Value engineering and risk management
After the first detailed cost estimate exceeded the university's funding allocation, a series of value-engineering workshops successfully identified approximately £1.5m in savings to achieve the contract budget of £5.5m. Approximately half the savings were achieved on the building elements by replacing Sarnafil singly-ply roof membrane with a cheaper Trocal system, reducing the area of external wall glazing, critical evaluation of internal finishings, reconfiguring plant room layout and location and the omission of a bicycle underpass, which would have necessitated excavation and construction of retaining walls. The remaining cost savings were achieved through value engineering of the mechanical, electrical and cleanroom services and components.

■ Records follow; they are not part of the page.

(* ===== verification/SpiRuns.v ===== *)
(** * Runs of a shared bus

    Two devices registered on a new bus, and runs of their tasks and of the
    interrupt: witnesses of the theorems of [SpiBus], and what happens outside
    their hypotheses. *)

From stdpp Require Import functions.
From S2P Require Import Prelude EspErr Threads BusLock SpiMaster BusLockBits SpiInv SpiBus.

(** ** A bus with two devices *)

Definition a_transfer : trans := MkTrans 7 false ESP_OK ESP_OK.

Definition with_lock_of (l : bus_lock) : spi_host :=
  MkHost l false DEV_NUM_MAX (MkTrans 0 false ESP_OK ESP_OK) None false (fun _ => []) (fun _ => []) [] (fun _ => []) (fun _ => []) (fun _ => MkConfig 2 false) (fun d => (d <? 2)%nat).

(** [spi_bus_init_lock] for a peripheral with three CS lines, and two devices. *)
Definition two_devices : outcome (spi_host * (esp_err_t + nat)) :=
  match spi_bus_init_lock 3 true with
  | inl _ => Crashed
  | inr l => run (let% _ := spi_bus_lock_register_dev true true true in spi_bus_lock_register_dev true true true) (with_lock_of l)
  end.

Definition host : spi_host := match two_devices with Next (h, _) => h | _ => with_lock_of (MkLock 0 None false false [] None 0 (fun _ => false)) end.

Definition start : sys spi_host client := start_system host.
Definition go (one_core : bool) (rules : client -> call -> bool) (evs : list (event call)) : outcome (sys spi_host client) :=
  exec_all one_core intr_enabled spi_intr rules next_client code 2 evs start.

(** The system after a run on one core. *)
Definition after (evs : list (event call)) : sys spi_host client := match go true legal evs with Next x => x | _ => start end.

Lemma host_idle : idle_bus 2 host.
Proof.
  split; [unfold DEV_NUM_MAX; lia|]. split; [intros [|[|d]] Hd; [repeat split; cbn; lia..|lia]|]. repeat split.
Qed.

Lemma after_reachable evs : reachable true intr_enabled spi_intr legal next_client code 2 start (after evs).
Proof. unfold after. destruct (go true legal evs) as [| |x] eqn:E; [constructor..|]. eapply exec_all_reachable; [constructor|exact E]. Qed.

(** ** Parts of runs *)

Definition steps (d n : nat) : list (event call) := repeat (Step d) n.
Definition interrupt (n : nat) : list (event call) := Irq :: repeat IsrStep n.
Definition calls (d : nat) (c : call) (n : nat) : list (event call) := Call d c :: steps d n.

(** Device 0 acquires the bus and queues a transaction, which the interrupt
    puts on the bus. *)
Definition transfer_started : list (event call) :=
  calls 0 (AcquireBus true) 8 ++ calls 0 (QueueTrans a_transfer true) 8 ++ interrupt 16.

(** ** Witnesses *)

Lemma spi_bus_never_crashes_witness :
  exec true intr_enabled spi_intr legal next_client code 2 Irq (after transfer_started) <> Crashed.
Proof. apply (spi_bus_never_crashes 2 host host_idle), after_reachable. Defined.

(** While device 0 has its transaction on the bus, device 1 waits for it. *)
Definition second_waits : sys spi_host client := after (transfer_started ++ calls 1 (PollingTransmit a_transfer) 4).

Lemma spi_bus_exclusive_witness : occupies second_waits 0 /\ in_isr (bus (shared second_waits)) = true /\
  in_call (threads second_waits 1) = true /\ cur_cs (shared second_waits) = 0%nat.
Proof.
  assert (occupies second_waits 0) as Ho by (split; [|left]; vm_compute; reflexivity). split; [exact Ho|].
  split; [vm_compute; reflexivity|]. split; [vm_compute; reflexivity|].
  apply (proj1 (proj2 (spi_bus_exclusive 2 host host_idle second_waits (after_reachable _) ltac:(vm_compute; reflexivity))) 0%nat ltac:(lia) Ho).
  vm_compute. reflexivity.
Defined.

Lemma spi_holder_alone_witness : exists h, run spi_intr (shared second_waits) = Next (h, tt) /\
  (started h = started (shared second_waits) \/ exists t, started h = started (shared second_waits) ++ [(Isr, 0%nat, t)]).
Proof.
  destruct (spi_holder_alone 2 host host_idle second_waits (after_reachable _)) as (h & E & Hs); [vm_compute; reflexivity..|].
  exists h. split; [exact E|]. apply (Hs 0%nat); [lia|]. split; [|left]; vm_compute; reflexivity.
Defined.

Lemma spi_queue_in_order_witness : sent (shared second_waits) 0%nat = [a_transfer] /\
  sent (shared second_waits) 0%nat = received (shared second_waits) 0%nat ++ ret_queue (shared second_waits) 0%nat ++
    in_flight (shared second_waits) 0 ++ trans_queue (shared second_waits) 0%nat.
Proof.
  split; [vm_compute; reflexivity|].
  apply (proj2 (spi_queue_in_order 2 host host_idle second_waits 0 (after_reachable _) ltac:(vm_compute; reflexivity) ltac:(lia))).
  vm_compute. reflexivity.
Defined.

(** Device 0 occupies the bus without a transaction; the task of device 1 waits. *)
Definition second_stuck : sys spi_host client := after (calls 0 (AcquireBus true) 8 ++ calls 1 (PollingTransmit a_transfer) 4).

Lemma second_is_stuck : stuck 2 second_stuck.
Proof. intros [[|[|d]]| | |]; vm_compute; constructor. Qed.

Lemma spi_no_lost_wakeup_witness : stuck 2 second_stuck /\ exists a, a <> 1%nat /\ acquiring_dev (bus (shared second_stuck)) = Some a.
Proof.
  split; [exact second_is_stuck|].
  destruct (proj1 (spi_no_lost_wakeup 2 host host_idle second_stuck (after_reachable _) second_is_stuck) 1%nat ltac:(lia) ltac:(vm_compute; reflexivity))
    as [(_ & _ & H)|(a & _ & Ha & E & _)]; [|exists a; split; [exact Ha|exact E]].
  exfalso. apply (H a_transfer). vm_compute. reflexivity.
Defined.

(** ** Outside the hypotheses *)

(** On two cores the lock does not protect the bus.  The interrupt, on one
    core, has finished the requests of the acquiring device and has read the
    status; on the other core the task of that device does a polling transaction
    and releases the bus, as it may; the interrupt then follows the pointer to
    the acquiring device, which is NULL. *)
Theorem spi_two_cores_crash :
  go false legal (transfer_started ++ interrupt 18 ++ calls 0 (PollingTransmit a_transfer) 18 ++ calls 0 ReleaseBus 5 ++ repeat IsrStep 2) = Crashed.
Proof. vm_compute. reflexivity. Qed.

(** The rules of [legal] without the one that a task releases the bus when none
    of its queued transactions is left. *)
Definition may_release (k : client) (c : call) : bool :=
  match c with ReleaseBus => holding k && negb (in_poll k) | _ => legal k c end.

(** On one core, releasing the bus with a transaction in flight: the interrupt
    ends the transaction before the releasing task enables it, another device
    starts to use the bus, and the late interrupt fails its assertion. *)
Example release_in_flight_crash :
  go true may_release (transfer_started ++ calls 0 ReleaseBus 5 ++ interrupt 23 ++ calls 1 (PollingStart a_transfer true) 12 ++
    steps 0 1 ++ interrupt 5) = Crashed.
Proof. vm_compute. reflexivity. Qed.

(** A slot whose registration fails for want of memory stays occupied, and the
    lock cannot be deinitialised any more. *)
Example failed_registration_leaks :
  match run (spi_bus_lock_register_dev true false true) (with_lock_of (MkLock 0 None false false (replicate 6 Free) None 3 (fun _ => false))) with
  | Next (h, inl e) => e = ESP_ERR_NO_MEM /\ dev (bus h) !! 0%nat = Some Taken /\ spi_bus_deinit_lock (bus h) = None
  | _ => False
  end.
Proof. vm_compute. done. Qed.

Project risks were identified at an early risk workshop and generally successfully mitigated. In particular, early procurement of the glass cladding panels on a long lead-in period helped to prevent an initial delay to the programme. The independent management of all utility service supplies to the building by the university's overall consultant for the West Cambridge campus also proved to be a success.

A serious risk was posed by the stringent requirement that virtually zero vibration should be transmitted to the research equipment. What made this even more difficult to achieve was the large amount of mechanical plant required, the bulk of which was located directly above the cleanrooms on a steel-framed mezzanine floor. Added to that, detailed design of the anti-vibration mountings and the mezzanine plant rooms was split between lead consultant BDP and cleanroom contractor CRC. Accordingly, the procurement strategy recognised that to provide effective anti-vibration characteristics, all work needed to be designed and monitored with a single point of responsibility. BDP's integrated design successfully met this onerous requirement.

What is nanoscience?

Imagine a robot the size of blood cell, swimming around your arteries, detecting and destroying cancer cells; or a supercomputer within an earring. Microscopic devices such as these could become a reality as a result of work at the Nanoscience Centre in Cambridge.

Working at a scale thousands of times smaller than the diameter of a human hair puts special demands on both the specifications of the laboratories the skill and concentration of the researchers. Ultra-clean and stable conditions are crucial, as even the tiniest dust particle or faintest vibration would damage the research work being carried out. A building that is attractive and stimulating to researchers is no less vital.